Pour démocratiser l’accès aux classes vertes et éviter le frein de l’éloignement, l’échevine de l’Enseignement Julie Patte (PS) vient de rédiger une note d’intention dans laquelle elle suggère de faire du centre de délassement de Marcinelle une infrastructure de séjours et de classes de dépaysement en région de Charleroi.

Actuellement pour leurs classes vertes, les écoles doivent sortir de l’entité. Les destinations se trouvent à plusieurs dizaines de kilomètres. Selon l’échevine, des établissements peinent à atteindre le seuil de participation nécessaire car de nombreux parents rechignent à laisser partir leurs enfants loin de la maison, voire même à les faire déloger. "Ce seuil est de 70 % en primaire et 75 % en maternelle : quand il n’est pas atteint, il faut annuler le voyage, ce qui pénalise finalement tout le monde."

À l’orée du bois du Prince qui constitue le poumon vert de Charleroi, le bâtiment principal de l’avenue des Muguets dispose de toutes les commodités nécessaires : dortoirs avec blocs sanitaires, salles modulables, espaces de réunion ou de classe, cuisine de collectivité, grande salle de spectacle. On trouve dans l’immédiate proximité un parcours accrobranche, une piscine en plein air accessible dès le mois de mai, des aires de jeux.
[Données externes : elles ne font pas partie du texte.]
(** * Secondary indexes of the block ledger: [openchain/ledger/blockchain_indexes.go]

    A shallow embedding of the index key/value codec, of the per-block
    extraction of index entries into a write batch, and of the synchronous
    indexer, followed by the properties established about them. *)

From Stdlib Require Import ZArith Lia List String.
From Stdlib Require Import Strings.Byte Sorting.Sorted.
From stdpp Require Import gmap strings list fin_maps.

Local Open Scope Z_scope.

(** ** Machine data: [byte] and [uint64] *)

Abbreviation byte := Byte.byte.

(** [uint64(b)] for a byte [b]. *)
Definition byte_to_Z (b : byte) : Z := Z.of_N (Byte.to_N b).

(** [uint8(x)]: conversion to a byte keeps the low eight bits. *)
Definition uint8 (x : Z) : byte :=
  match Byte.of_N (Z.to_N (x mod 256)) with
  | Some b => b
  | None => x00
  end.

(** Values of type [uint64] are the integers in [0, 2^64). *)
Definition is_uint64 (x : Z) : Prop := 0 <= x < 2 ^ 64.

(** Results of 64-bit operations are kept modulo [2^64]. *)
Definition wrap64 (x : Z) : Z := x mod 2 ^ 64.

(** [[]byte(s)] for a Go string [s]. *)
Definition bytes_of_string (s : string) : list byte := list_byte_of_string s.

#[global] Instance byte_eq_dec : EqDecision byte := Byte.byte_eq_dec.
#[global] Program Instance byte_countable : Countable byte :=
  inj_countable Byte.to_N Byte.of_N _.
Next Obligation. intros b. apply Byte.of_to_N. Qed.

(** ** Errors

    Go's [error] values that this file can produce or pass on; [None] of
    type [option error] is Go's [nil] error. *)
Inductive error : Type :=
| io_ErrUnexpectedEOF                 (* io.ErrUnexpectedEOF *)
| proto_errOverflow                   (* proto: integer overflow *)
| errorString (msg : string).         (* fmt.Errorf / errors.New *)

(** ** Package [proto]: variable-width integers and buffers *)
Module proto.

(** Modelled from the spec: package [proto] (github.com/golang/protobuf) is
    not under src/.  The spec describes the encoding as the smallest
    self-delimiting one in which the high bit of each byte marks
    continuation; the definitions follow the library's loops.
    [maxVarintBytes] is the capacity of the array [EncodeVarint] fills. *)
Definition maxVarintBytes : nat := 10.

(** Modelled from the spec: the loop of [EncodeVarint]:
    [for n = 0; x > 127; n++ { buf[n] = 0x80 | uint8(x&0x7F); x >>= 7 }]
    followed by [buf[n] = uint8(x)].  [room] is the number of free cells of
    the array; a write past it is not modelled (the list ends). *)
Fixpoint EncodeVarint_loop (room : nat) (x : Z) : list byte :=
  match room with
  | O => []
  | S room' =>
      if 127 <? x
      then uint8 (Z.lor 0x80 (Z.land x 0x7F)) :: EncodeVarint_loop room' (Z.shiftr x 7)
      else [uint8 x]
  end.

(** Modelled from the spec: [proto.EncodeVarint(x uint64) []byte]. *)
Definition EncodeVarint (x : Z) : list byte :=
  EncodeVarint_loop maxVarintBytes x.

(** Modelled from the spec: the three ways out of the decoding loop, each
    with the accumulated [x], so that each caller can report them its own
    way. *)
Inductive varint_result : Type :=
| VarintOk (x : Z) (n : nat)          (* value and index after the last byte *)
| VarintEOF (x : Z)                   (* buffer ended; [x] accumulated so far *)
| VarintOverflow (x : Z).             (* more than 64 bits *)

(** Modelled from the spec: the loop shared by [DecodeVarint] and
    [Buffer.DecodeVarint], over the bytes [rest] still unread from index [n]:
    [for shift := 0; shift < 64; shift += 7 {
       if n >= len(buf) { fail }
       b := buf[n]; n++; x |= (uint64(b) & 0x7F) << shift
       if b < 0x80 { return x, n } }]
    and failure once [shift] reaches 64. *)
Fixpoint DecodeVarint_loop (rest : list byte) (shift : Z) (x : Z) (n : nat)
  : varint_result :=
  if 64 <=? shift then VarintOverflow x else
  match rest with
  | [] => VarintEOF x
  | b :: rest' =>
      let x' := Z.lor x (wrap64 (Z.shiftl (Z.land (byte_to_Z b) 0x7F) shift)) in
      if byte_to_Z b <? 0x80
      then VarintOk x' (S n)
      else DecodeVarint_loop rest' (shift + 7) x' (S n)
  end.

(** Modelled from the spec: [proto.DecodeVarint(buf []byte) (x uint64, n int)];
    it returns [0, 0] when the integer is truncated or too large. *)
Definition DecodeVarint (buf : list byte) : Z * nat :=
  match DecodeVarint_loop buf 0 0 0 with
  | VarintOk x n => (x, n)
  | VarintEOF _ | VarintOverflow _ => (0, 0%nat)
  end.

(** Modelled from the spec: [proto.Buffer], the bytes and the read index. *)
Record Buffer : Type := mkBuffer { buf : list byte; index : nat }.

(** Modelled from the spec: [proto.NewBuffer] and [Buffer.Bytes]. *)
Definition NewBuffer (e : list byte) : Buffer := {| buf := e; index := 0 |}.

(** Modelled from the spec: the bytes written so far. *)
Definition Bytes (p : Buffer) : list byte := buf p.

(** Modelled from the spec: [Buffer.EncodeVarint], which appends the same
    bytes to the buffer:
    [for x >= 1<<7 { p.buf = append(p.buf, uint8(x&0x7f|0x80)); x >>= 7 }]
    then [p.buf = append(p.buf, uint8(x))].  [fuel] bounds the number of
    iterations; ten are enough for a uint64, as for the array above. *)
Fixpoint Buffer_EncodeVarint_loop (fuel : nat) (bs : list byte) (x : Z) : list byte :=
  match fuel with
  | O => bs
  | S fuel' =>
      if 128 <=? x
      then Buffer_EncodeVarint_loop fuel' (bs ++ [uint8 (Z.lor (Z.land x 0x7F) 0x80)])
             (Z.shiftr x 7)
      else bs ++ [uint8 x]
  end.

(** Modelled from the spec: [Buffer.EncodeVarint]; its error, always nil, is
    left out. *)
Definition Buffer_EncodeVarint (p : Buffer) (x : Z) : Buffer :=
  {| buf := Buffer_EncodeVarint_loop maxVarintBytes (buf p) x; index := index p |}.

(** Modelled from the spec: [Buffer.EncodeRawBytes]: the length as a
    variable-width integer, then the bytes. *)
Definition Buffer_EncodeRawBytes (p : Buffer) (b : list byte) : Buffer :=
  let p1 := Buffer_EncodeVarint p (Z.of_nat (length b)) in
  {| buf := buf p1 ++ b; index := index p1 |}.

(** Modelled from the spec: [Buffer.DecodeVarint() (x uint64, err error)]:
    the same loop from [p.index]; the index moves only on success, and on
    failure the named result [x] holds what was accumulated. *)
Definition Buffer_DecodeVarint (p : Buffer) : Z * option error * Buffer :=
  match DecodeVarint_loop (drop (index p) (buf p)) 0 0 (index p) with
  | VarintOk x i => (x, None, {| buf := buf p; index := i |})
  | VarintEOF x => (x, Some io_ErrUnexpectedEOF, p)
  | VarintOverflow x => (x, Some proto_errOverflow, p)
  end.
Un tas d’activités ludiques et pédagogiques sont possibles.

Des partenaires peuvent même apporter des ressources d’animation, comme l’asbl Charleroi Nature (ChaNa) qui encadre des activités d’éveil à l’environnement et à la biodiversité : elle pourrait prendre en charge les enfants durant leur séjour d’une semaine ou de quelques jours.

En dehors des périodes scolaires, le lieu pourrait servir de base à des camps de vacances ou des stages. Une idée qui doit être validée par le collège communal pour se concrétiser.